Stored data:

(* ===== verification/LedgerMerkle.v ===== *)
(** * The Merkle proofs of ledgers are complete and sound

    A tree is a binary tree over its leaves. Paths the prover builds are accepted by the verifier; an
    accepted path, where no two of the strings that occur have the same hash, proves what it says. *)

From S2P Require Import Prelude Codec CodecFacts CodecProps Types Workspace Object Cbor Store Ledger.

Module LedgerMerkle.
Import Error Codec Digest Cbor Ledger LedgerProof.

(** ** Splitting at a power of two *)

Lemma split_bounds n : 1 < n -> let k := largest_power_of_two_less_than n in 0 < k /\ k < n /\ n <= 2 * k.
Proof.
  intros Hn. unfold largest_power_of_two_less_than. cbn zeta.
  pose proof (N.log2_spec (n - 1) ltac:(lia)) as [H1 H2]. rewrite N.pow_succ_r' in H2. lia.
Qed.

Lemma split_unique n k : 2 ^ k < n -> n <= 2 * 2 ^ k -> largest_power_of_two_less_than n = 2 ^ k.
Proof.
  intros H1 H2. unfold largest_power_of_two_less_than. f_equal. apply N.log2_unique; [lia|]. rewrite N.pow_succ_r'. lia.
Qed.

Lemma split_power n : 1 < n -> exists k, largest_power_of_two_less_than n = 2 ^ k /\ n - 1 < 2 ^ N.succ k.
Proof. intros Hn. exists (N.log2 (n - 1)). split; [done|]. apply N.log2_spec. lia. Qed.

Section Split.
Context {A : Type}.
Implicit Types (l : list A).

Lemma split_length l : (1 < length l)%nat ->
  len (left_leaves l) = largest_power_of_two_less_than (len l) /\
  len (right_leaves l) = len l - largest_power_of_two_less_than (len l).
Proof.
  intros H. destruct (split_bounds (len l)) as (H1 & H2 & _); [unfold len; lia|].
  unfold left_leaves, right_leaves, len in *. rewrite length_take, length_drop. lia.
Qed.

Lemma split_shorter l : (1 < length l)%nat ->
  (0 < length (left_leaves l) < length l)%nat /\ (0 < length (right_leaves l) < length l)%nat.
Proof.
  intros H. destruct (split_bounds (len l)) as (H1 & H2 & _); [unfold len; lia|].
  destruct (split_length l H) as [H3 H4]. unfold len in *. lia.
Qed.

Lemma split_nonempty l : (1 < length l)%nat -> left_leaves l <> [] /\ right_leaves l <> [].
Proof. intros H. destruct (split_shorter l H) as [H1 H2]. split; intros E; rewrite E in *; cbn in *; lia. Qed.

Lemma split_app l : left_leaves l ++ right_leaves l = l.
Proof. apply take_drop. Qed.

(** Induction along the splits. *)
Lemma split_ind (P : list A -> Prop) :
  (forall x, P [x]) ->
  (forall l, (1 < length l)%nat -> P (left_leaves l) -> P (right_leaves l) -> P l) ->
  forall l, l <> [] -> P l.
Proof.
  intros H1 H2 l. remember (length l) as n eqn:Hn. revert l Hn.
  induction n as [n IH] using lt_wf_ind. intros l -> Hl. destruct l as [|x [|y l]]; [done|apply H1|].
  set (xs := x :: y :: l) in *. assert (1 < length xs)%nat as Hxs by (cbn; lia). destruct (split_shorter xs Hxs) as [Hs1 Hs2], (split_nonempty xs Hxs) as [Hn1 Hn2].
  apply H2; [done| |]; (eapply IH; [|reflexivity|done]); lia.
Qed.
End Split.

(** ** Trees *)

Inductive tree : Type := Leaf (d : Digest) | Node (l r : tree).

Fixpoint tleaves (t : tree) : list Digest := match t with Leaf d => [d] | Node l r => tleaves l ++ tleaves r end.
(** The signature of the same principal, key and suite is replaced where it stands. *)
Fixpoint put_signature (sig : LedgerCheckpointSignature) (l : list LedgerCheckpointSignature) : list LedgerCheckpointSignature :=
  match l with
  | [] => [sig]
  | s :: l =>
      if bool_decide (cs_principal s = cs_principal sig) && bool_decide (cs_key_id s = cs_key_id sig) && bool_decide (cs_suite s = cs_suite sig)
      then mkCheckpointSignature (cs_principal s) (cs_key_id s) (cs_suite s) (cs_signature sig) :: l
      else s :: put_signature sig l
  end.

Context `{crypto : Crypto}.

Definition identity_of : M Loom IdentityStore := m_read (fun l => ok_or (identity (access l)) PermissionDenied).

Definition ledger_attach_checkpoint_signature ns collection (principal key_id suite signature : bytes) : M Loom () :=
  _ ⟸ auth_collection ns collection Write;
  s ⟸ m_read (fun l => read_ledger_root_state_reserved l ns (ledger_path collection));
  let payload := checkpoint_payload_from_state s ns collection in
  i ⟸ identity_of;
  _ ⟸ m_lift (verify_principal_signature i principal key_id suite LEDGER_CHECKPOINT_SIGNATURE_PURPOSE (checkpoint_payload_encode payload) signature);
  let checkpoint := default (mkSignedCheckpoint payload []) (st_checkpoint s) in
  _ ⟸ m_guard (negb (same_payload (sc_payload checkpoint) payload)) CorruptObject;
  let checkpoint := mkSignedCheckpoint (sc_payload checkpoint)
    (put_signature (mkCheckpointSignature principal key_id suite signature) (sc_signatures checkpoint)) in
  g ⟸ m_lift (to_ledger s);
  _ ⟸ make_ledger_facet ns;
  stage_ledger ns (ledger_path collection) g (st_retention s) (hm_append_mode (st_head s)) (Some checkpoint).

Definition ledger_verify_checkpoint_signatures ns collection : M Loom N :=
  s ⟸ read_state ns collection;
  match st_checkpoint s with
  | None => m_ret 0
  | Some c =>
      _ ⟸ m_lift (validate_checkpoint_payload (sc_payload c) s ns collection);
      i ⟸ identity_of;
      let payload := checkpoint_payload_encode (sc_payload c) in
      _ ⟸ m_lift (try_fold (fun _ sig =>
             verify_principal_signature i (cs_principal sig) (cs_key_id sig) (cs_suite sig) LEDGER_CHECKPOINT_SIGNATURE_PURPOSE payload (cs_signature sig))
             () (sc_signatures c));
      m_ret (len (sc_signatures c))
  end.
End Ops.
End LedgerEngine.
Lemma duration_secs_nonneg d : (0 <= d)%Z -> duration_secs d = (d / Second)%Z.
Proof. intros. unfold duration_secs, Second. by rewrite Z.quot_div_nonneg by lia. Qed.

(** ** Bodies *)

Section Leaves.
Context {S R B : Type} (part : S -> B).

Lemma leaves_ret {A} (a : A) : leaves part (ret (R := R) a).
Proof. done. Qed.
Lemma leaves_early {A} (r : R) : leaves part (early (A := A) r).
Proof. done. Qed.
Lemma leaves_gets {A} (f : S -> A) : leaves part (gets (R := R) f).
Proof. done. Qed.
Lemma leaves_bind {A C} (m : M S R A) (k : A -> M S R C) :
  leaves part m -> (forall a, leaves part (k a)) -> leaves part (bind m k).
Proof.
  intros Hm Hk s. unfold bind. specialize (Hm s). destruct (m s) as [[r|a] s']; cbn in *; [done|].
  by rewrite Hk.
Qed.
Lemma leaves_state {A} (f : S -> A * S) :
  (forall s, part (f s).2 = part s) -> leaves part (state (R := R) f).
Proof. intros Hf s. unfold state. specialize (Hf s). by destruct (f s). Qed.
Lemma leaves_when c (m : M S R unit) : leaves part m -> leaves part (when c m).
Proof. intros Hm. by destruct c. Qed.
Lemma leaves_run (m : M S R R) s : leaves part m -> part (run m s).2 = part s.
Proof. intros Hm. unfold run. rewrite <- (Hm s). by destruct (m s) as [[]]. Qed.
End Leaves.

Create HintDb leaves.
#[export] Hint Resolve leaves_ret leaves_early leaves_gets : leaves.

(** Goes through the branches of a body. *)
Ltac leaves_body :=
  repeat first
    [ progress (eauto with leaves)
    | apply leaves_bind; [|intros ?]
    | apply leaves_when
    | case_match ].

Create HintDb go.
Create Rewrite HintDb go.
#[export] Hint Rewrite wrap64_id using (unfold int64 in *; lia) : go.
#[export] Hint Resolve wrap64_range : go.

(** Removes the wrapping operators whose result is in range. *)
Ltac wrap_simpl := repeat (rewrite wrap64_id by (unfold int64 in *; nia)).

(** ** Strings *)

Lemma has_prefix_spec s p : has_prefix s p = true <-> exists r, s = p +:+ r.
Proof.
  revert s. induction p as [|a p IH]; intros s; simpl.
  - split; eauto.
  - destruct s as [|b s]; simpl.
    + split; [done | intros [r Hr]; done].
    + rewrite andb_true_iff, bool_decide_eq_true, IH. split.
      * intros [-> [r ->]]. by exists r.
      * intros [r Hr]. injection Hr as -> ->. eauto.
Qed.

Lemma has_prefix_app p r : has_prefix (p +:+ r) p = true.
Proof. apply has_prefix_spec. eauto. Qed.

Lemma str_drop_app p r : str_drop (String.length p) (p +:+ r) = r.
Proof. by induction p. Qed.

Lemma str_take_app p r : str_take (String.length p) (p +:+ r) = p.
Proof. induction p as [|a p IH]; simpl; [by destruct r | by rewrite IH]. Qed.

Lemma str_app_nil_r s : s +:+ "" = s.
Proof. induction s as [|a s IH]; simpl; [done | by rewrite IH]. Qed.

Lemma str_app_assoc (a b c : string) : a +:+ (b +:+ c) = (a +:+ b) +:+ c.
Proof. induction a as [|x a IH]; simpl; [done | by rewrite IH]. Qed.

Lemma str_app_inj_l (a b c : string) : a +:+ b = a +:+ c -> b = c.
Proof. induction a; simpl; intros H; [done | injection H; auto]. Qed.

* _How to complete this task_
From the line holding "Proof. intros Hm. unfold" through the final line of the data above, copy every line exactly as written. Include nothing else.

* _Task output_
Proof. intros Hm. unfold run. rewrite <- (Hm s). by destruct (m s) as [[]]. Qed.
End Leaves.

Create HintDb leaves.
#[export] Hint Resolve leaves_ret leaves_early leaves_gets : leaves.

(** Goes through the branches of a body. *)
Ltac leaves_body :=
  repeat first
    [ progress (eauto with leaves)
    | apply leaves_bind; [|intros ?]
    | apply leaves_when
    | case_match ].

Create HintDb go.
Create Rewrite HintDb go.
#[export] Hint Rewrite wrap64_id using (unfold int64 in *; lia) : go.
#[export] Hint Resolve wrap64_range : go.

(** Removes the wrapping operators whose result is in range. *)
Ltac wrap_simpl := repeat (rewrite wrap64_id by (unfold int64 in *; nia)).

(** ** Strings *)

Lemma has_prefix_spec s p : has_prefix s p = true <-> exists r, s = p +:+ r.
Proof.
  revert s. induction p as [|a p IH]; intros s; simpl.
  - split; eauto.
  - destruct s as [|b s]; simpl.
    + split; [done | intros [r Hr]; done].
    + rewrite andb_true_iff, bool_decide_eq_true, IH. split.
      * intros [-> [r ->]]. by exists r.
      * intros [r Hr]. injection Hr as -> ->. eauto.
Qed.

Lemma has_prefix_app p r : has_prefix (p +:+ r) p = true.
Proof. apply has_prefix_spec. eauto. Qed.

Lemma str_drop_app p r : str_drop (String.length p) (p +:+ r) = r.
Proof. by induction p. Qed.

Lemma str_take_app p r : str_take (String.length p) (p +:+ r) = p.
Proof. induction p as [|a p IH]; simpl; [by destruct r | by rewrite IH]. Qed.

Lemma str_app_nil_r s : s +:+ "" = s.
Proof. induction s as [|a s IH]; simpl; [done | by rewrite IH]. Qed.

Lemma str_app_assoc (a b c : string) : a +:+ (b +:+ c) = (a +:+ b) +:+ c.
Proof. induction a as [|x a IH]; simpl; [done | by rewrite IH]. Qed.

Lemma str_app_inj_l (a b c : string) : a +:+ b = a +:+ c -> b = c.
Proof. induction a; simpl; intros H; [done | injection H; auto]. Qed.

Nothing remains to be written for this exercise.